However, even after retesting, the response time did not change. So we need to continue tracing the methods on Cart.
Method-level tracing #
So, we had to dive into method-level tracing to see where the method “Promotionnew” that we are concerned about is slow.
Based on the previous invocation view, we can write the following tracing statement:
trace -E com.dunshan.mall.cart.controller.CartItemController listPromotionnew -n 5 -v –skipJDKMethod false ‘1==1’
And we obtained the following result:
`---ts=2021-01-16 15:08:58;thread_name=http-nio-8086-exec-34;id=f8;is_daemon=true;priority=5;TCCL=org.springframework.boot.web.embedded.tomcat.TomcatEmbeddedWebappClassLoader@56887c8f
`---[97.827186ms] com.dunshan.mall.cart.service.imp.CartItemServiceImpl$$EnhancerBySpringCGLIB$$ac8f5a97:listPromotion()

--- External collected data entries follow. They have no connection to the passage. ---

(** ** [String::from_utf8_lossy]: each maximal invalid prefix becomes U+FFFD *)
Definition REPLACEMENT : Z := 0xFFFD.
Definition is_cont (b : byte) : bool := (0x80 <=? bval b) && (bval b <=? 0xBF).
Definition second_of_three (b0 b1 : byte) : bool :=
  if bval b0 =? 0xE0 then (0xA0 <=? bval b1) && (bval b1 <=? 0xBF)
  else if bval b0 =? 0xED then (0x80 <=? bval b1) && (bval b1 <=? 0x9F) else is_cont b1.
Definition second_of_four (b0 b1 : byte) : bool :=
  if bval b0 =? 0xF0 then (0x90 <=? bval b1) && (bval b1 <=? 0xBF)
  else if bval b0 =? 0xF4 then (0x80 <=? bval b1) && (bval b1 <=? 0x8F) else is_cont b1.

Fixpoint from_utf8_lossy (bs : bytes) : rstring :=
  match bs with
  | [] => []
  | b0 :: r0 =>
    let z := bval b0 in
    if z <? 0x80 then z :: from_utf8_lossy r0
    else if (0xC2 <=? z) && (z <=? 0xDF) then
      match r0 with
      | b1 :: r1 => if is_cont b1 then ((z - 0xC0) * 64 + (bval b1 - 0x80)) :: from_utf8_lossy r1
                    else REPLACEMENT :: from_utf8_lossy r0
      | [] => [REPLACEMENT]
      end
    else if (0xE0 <=? z) && (z <=? 0xEF) then
      match r0 with
      | b1 :: r1 =>
        if second_of_three b0 b1 then
          match r1 with
          | b2 :: r2 =>
            if is_cont b2
            then ((z - 0xE0) * 4096 + (bval b1 - 0x80) * 64 + (bval b2 - 0x80)) :: from_utf8_lossy r2
            else REPLACEMENT :: from_utf8_lossy r1
          | [] => [REPLACEMENT]
          end
        else REPLACEMENT :: from_utf8_lossy r0
      | [] => [REPLACEMENT]
      end
    else if (0xF0 <=? z) && (z <=? 0xF4) then
      match r0 with
      | b1 :: r1 =>
        if second_of_four b0 b1 then
          match r1 with
          | b2 :: r2 =>
            if is_cont b2 then
              match r2 with
              | b3 :: r3 =>
                if is_cont b3
                then ((z - 0xF0) * 262144 + (bval b1 - 0x80) * 4096 + (bval b2 - 0x80) * 64 + (bval b3 - 0x80))
                  :: from_utf8_lossy r3
                else REPLACEMENT :: from_utf8_lossy r2
              | [] => [REPLACEMENT]
              end
            else REPLACEMENT :: from_utf8_lossy r1
          | [] => [REPLACEMENT]
          end
        else REPLACEMENT :: from_utf8_lossy r0
      | [] => [REPLACEMENT]
      end
    else REPLACEMENT :: from_utf8_lossy r0
  end.

(** ** Strings and selections *)
Definition str_le (a b : rstring) : Prop := bytes_le (utf8 a) (utf8 b).
#[export] Instance str_le_dec : RelDecision str_le.
Proof. intros a b. unfold str_le. apply _. Defined.

(** [Vec::dedup] *)
Fixpoint dedup_strings (l : list rstring) : list rstring :=
  match l with
  | [] => []
  | x :: l => match dedup_strings l with
              | y :: r => if bool_decide (x = y) then y :: r else x :: y :: r
              | [] => [x]
              end
  end.
Definition sort_dedup (l : list rstring) : list rstring := dedup_strings (merge_sort str_le l).

(** The order of [Vec<String>]. *)
Fixpoint ids_ltb (a b : list rstring) : bool :=
  match a, b with
  | [], [] => false
  | [], _ :: _ => true
  | _ :: _, [] => false
  | x :: a, y :: b => str_ltb x y || (bool_decide (x = y) && ids_ltb a b)
  end.

Record Candidate := { cd_change : Z; cd_count : nat; cd_ids : list rstring; cd_total : Z }.
Definition candidate_ltb (a b : Candidate) : bool :=
  (cd_change a <? cd_change b) ||
  ((cd_change a =? cd_change b) &&
   ((cd_count a <? cd_count b)%nat || (bool_decide (cd_count a = cd_count b) && ids_ltb (cd_ids a) (cd_ids b)))).

Definition consider (amount : Z) (selected : option Candidate) (spend : list rstring * Z) : option Candidate :=
  if spend.2 <? amount then selected else
  let candidate := {| cd_change := spend.2 - amount; cd_count := length spend.1; cd_ids := spend.1; cd_total := spend.2 |} in
  match selected with
  | Some current => if candidate_ltb candidate current then Some candidate else selected
  | None => Some candidate
  end.

Definition single_spends (eligible : list (rstring * Z)) : list (list rstring * Z) := (λ e, ([e.1], e.2)) <$> eligible.
(** [for first in .., for second in first + 1 ..], skipping sums above [u64]. *)
Fixpoint pair_spends (eligible : list (rstring * Z)) : list (list rstring * Z) :=
  match eligible with
  | [] => []
  | first :: rest =>
    omap (λ second, (λ total, ([first.1; second.1], total)) <$> checked_add64 first.2 second.2) rest ++ pair_spends rest
  end.
(** * evm-agent-kit: the Multicall2 batching service and the provider manager

    A shallow embedding of [src/utils/MulticallService.ts], of
    [providers/ProviderManager] and of [utils/validation], with the
    properties of the batched balance reader proved over it.

    The ethers library, the JSON-RPC node and the on-chain Multicall2
    contract are not part of the repository: they are the fields of the
    class [Ethers], and every general theorem holds for all of them. *)

From Stdlib Require Import ZArith Ascii String.
From stdpp Require Import base option list strings pretty gmap.

Local Open Scope Z_scope.

(** ** JavaScript values that can be thrown, and outcomes of a call *)

(** [catch (error)] in the sources distinguishes [error instanceof Error],
    whose [message] is read, from any other thrown value. *)
Inductive thrown : Type :=
  | JsError (message : string)
  | NonError.

Inductive outcome (A : Type) : Type :=
  | Returned (value : A)
  | Threw (error : thrown).
Arguments Returned {A} value.
Arguments Threw {A} error.

#[global] Instance outcome_ret : MRet outcome := λ A a, Returned a.
#[global] Instance outcome_bind : MBind outcome := λ A B f m,
  match m with
  | Returned a => f a
  | Threw e => Threw e
  end.

(** ** Data of the sources *)

(** [{ target: string; callData: string }] *)
Record call : Type := Call { target : string; callData : string }.

(** [{ success: boolean; returnData: string }] *)
Record CallResult : Type := mkCallResult { success : bool; returnData : string }.

(** [Erc20BatchBalanceParams] of [interfaces/erc20]. *)
Record Erc20BatchBalanceParams : Type :=
  { ownerAddress : string; tokenAddresses : list string }.

(** [new ethers.JsonRpcProvider(rpcUrl)] and [new ethers.Wallet(key, provider)]:
    the objects are identified by what they were built from. *)
Record JsonRpcProvider : Type := NewProvider { connectionUrl : string }.
Record Wallet : Type := NewWallet { walletKey : string; walletProvider : JsonRpcProvider }.

(** ** The library and the network *)

Class Ethers : Type := {
  (** [new URL(url)] does not throw. *)
  URL_parses : string → bool;
  (** [new ethers.Wallet(key)]: [None] when the wallet is built, else what
      the constructor throws. *)
  Wallet_rejects : string → option thrown;
  (** [erc20Interface.encodeFunctionData("balanceOf", [owner])]. *)
  encode_balanceOf : string → outcome string;
  (** [ethers.AbiCoder.defaultAbiCoder().decode(["uint256"], data)[0]]. *)
  decode_uint256 : string → outcome N;
  (** The message of the error raised when [returnData[i]] is read past
      the end of the decoded result. *)
  out_of_result_range : string;
  (** [await multicall.aggregate(calls)] on the contract at the given
      address, through the given provider. *)
  Multicall2_aggregate :
    string → JsonRpcProvider → list call → outcome (N * list string);
  (** [await multicall.tryAggregate(requireSuccess, calls)]. *)
  Multicall2_tryAggregate :
    string → JsonRpcProvider → bool → list call → outcome (list (bool * string));
}.

(** The round-trips an operation starts: each is one invocation of a method
    of the Multicall2 contract object with the batch it was given. *)
Inductive rpc : Type :=
  | Invoke_aggregate (address : string) (via : JsonRpcProvider) (calls : list call)
  | Invoke_tryAggregate (address : string) (via : JsonRpcProvider)
      (requireSuccess : bool) (calls : list call).

(** An asynchronous operation: the round-trips it started, in order, and
    how its promise settled. *)
Record run (A : Type) : Type := Run { rpcs : list rpc; settled : outcome A }.
Arguments Run {A} rpcs settled.
Arguments rpcs {A} r.
Arguments settled {A} r.
Lemma forward_all (pkt : rtp.Packet) (snapshot : list Z) :
  ∀ w, NoDup snapshot →
  (∀ s, s ∈ snapshot → is_Some (users w !! s)) →
  ∃ w', forward fw snapshot (Some pkt) w = Ret tt w'
        ∧ rooms w' = rooms w
        ∧ (∃ ls, output w' = (output w ++ ls)%list)
        ∧ (∀ v, v ∉ snapshot → users w' !! v = users w !! v)
        ∧ (∀ s y, s ∈ snapshot → users w !! s = Some y → forwarded fw pkt w' s y).
Proof.
  induction snapshot as [|s rest IH]; intros w Hnd Hheap.
  { exists w. simpl. split; [done|]. split; [done|]. split; [by exists []; rewrite app_nil_r|].
    split; [done|]. intros s y Hs. by apply elem_of_nil in Hs. }
  apply NoDup_cons in Hnd as [Hs Hnd].
  destruct (Hheap s) as [y Hy]; [by left|].
  (* the write for [s] *)
  assert (∃ w1, (∀ k : unit → Proc unit,
                   bind (WriteRTP fw s (Some pkt))
                     (λ err, bind match err with
                                  | Some e => emit (OutLine [Str (Sprint e)])
                                  | None => ret tt
                                  end k) w = k tt w1)
                ∧ rooms w1 = rooms w
                ∧ (∃ ls, output w1 = (output w ++ ls)%list)
                ∧ (∀ v, v ≠ s → users w1 !! v = users w !! v)
                ∧ forwarded fw pkt w1 s y) as (w1 & Hrun & Hr1 & [ls1 Ho1] & Hu1 & Hf1).
  { unfold forwarded.
    destruct (outTracks y !! rtp.SSRC pkt) as [track|] eqn:Hlk.
    - pose proof (WriteRTP_present fw s y pkt track w Hy Hlk) as Hsome.
      destruct (fw_error fw s (pc y) (track_WriteRTP track pkt)) as [e|] eqn:He.
      + exists (logs (OutLine [Str (Sprint e)]) (calls s (track_WriteRTP track pkt) w)).
        split; [intros k; by rewrite (bind_Ret _ _ _ _ _ Hsome)|].
        split; [done|]. split; [by eexists|]. split.
        { intros v Hv. simpl. by apply users_calls_ne. }
        split; [by apply users_calls|].
        intros e' [= <-]. simpl. apply elem_of_app. right. by left.
      + exists (calls s (track_WriteRTP track pkt) w).
        split; [intros k; by rewrite (bind_Ret _ _ _ _ _ Hsome)|].
        split; [done|].
        split; [by exists []; rewrite app_nil_r|]. split.
        { intros v Hv. by apply users_calls_ne. }
        split; [by apply users_calls|]. intros e' [=].
    - pose proof (WriteRTP_absent fw s y pkt w Hy Hlk) as Hw.
      exists (logs (OutLine [Str (Sprint errInvalidTrack)]) (logs (trackNil pkt) w)).
      split; [intros k; by rewrite (bind_Ret _ _ _ _ _ Hw)|].
      split; [done|].
      split; [by eexists; simpl; rewrite <- app_assoc|].
      split; [done|]. split; [done|].
      simpl. apply elem_of_app. right. by left. }
  (* the rest of the snapshot *)
  destruct (IH w1 Hnd) as (w' & Hrest & Hr & [ls Ho] & Hu & Hf).
  { intros v Hv. rewrite Hu1; [apply Hheap; by right|]. intros ->. done. }
  exists w'. split.
  { rewrite <- Hrest. exact (Hrun (λ _, forward fw rest (Some pkt))). }
  split; [by rewrite Hr|].
  split; [by exists (ls1 ++ ls)%list; rewrite Ho, Ho1, app_assoc|].
  split.
  { intros v Hv. apply not_elem_of_cons in Hv as [Hvs Hv].
    by rewrite (Hu v Hv), (Hu1 v Hvs). }
  intros v yv Hv Hyv. apply elem_of_cons in Hv as [->|Hv].
  - (* [s] itself: untouched by the rest, its output is still there *)
    assert (yv = y) as -> by congruence.
    unfold forwarded in *.
    destruct (outTracks y !! rtp.SSRC pkt) as [track|].
    + destruct Hf1 as [Hs1 He1]. split; [by rewrite (Hu s Hs)|].
      intros e He. rewrite Ho. apply elem_of_app. left. by apply He1.
    + destruct Hf1 as [Hs1 He1]. split; [by rewrite (Hu s Hs)|].
      rewrite Ho. apply elem_of_app. by left.
  - apply Hf; [done|]. rewrite Hu1; [done|]. intros ->. done.
Qed.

`---[97.750962ms] org.springframework.cglib.proxy.MethodInterceptor:intercept() #57
`---[97.557484ms] com.dunshan.mall.cart.service.imp.CartItemServiceImpl:listPromotion()
+---[72.273747ms] com.dunshan.mall.cart.service.imp.CartItemServiceImpl:list() #166
+---[0.003516ms] cn.hutool.core.collection.CollUtil:isNotEmpty() #172
+---[0.004207ms] java.util.List:stream() #173
+---[0.003893ms] java.util.stream.Stream:filter() #57
+---[0.003018ms] java.util.stream.Collectors:toList() #57
+---[0.060052ms] java.util.stream.Stream:collect() #57
+---[0.002017ms] java.util.ArrayList:<init>() #177
+---[0.003013ms] org.springframework.util.CollectionUtils:isEmpty() #179
`---[25.152532ms] com.dunshan.mall.cart.feign.CartPromotionService:calcCartPromotion() #181
We can see that in the method we traced, com.dunshan.mall.cart.service.imp.CartItemServiceImpl:listPromotion()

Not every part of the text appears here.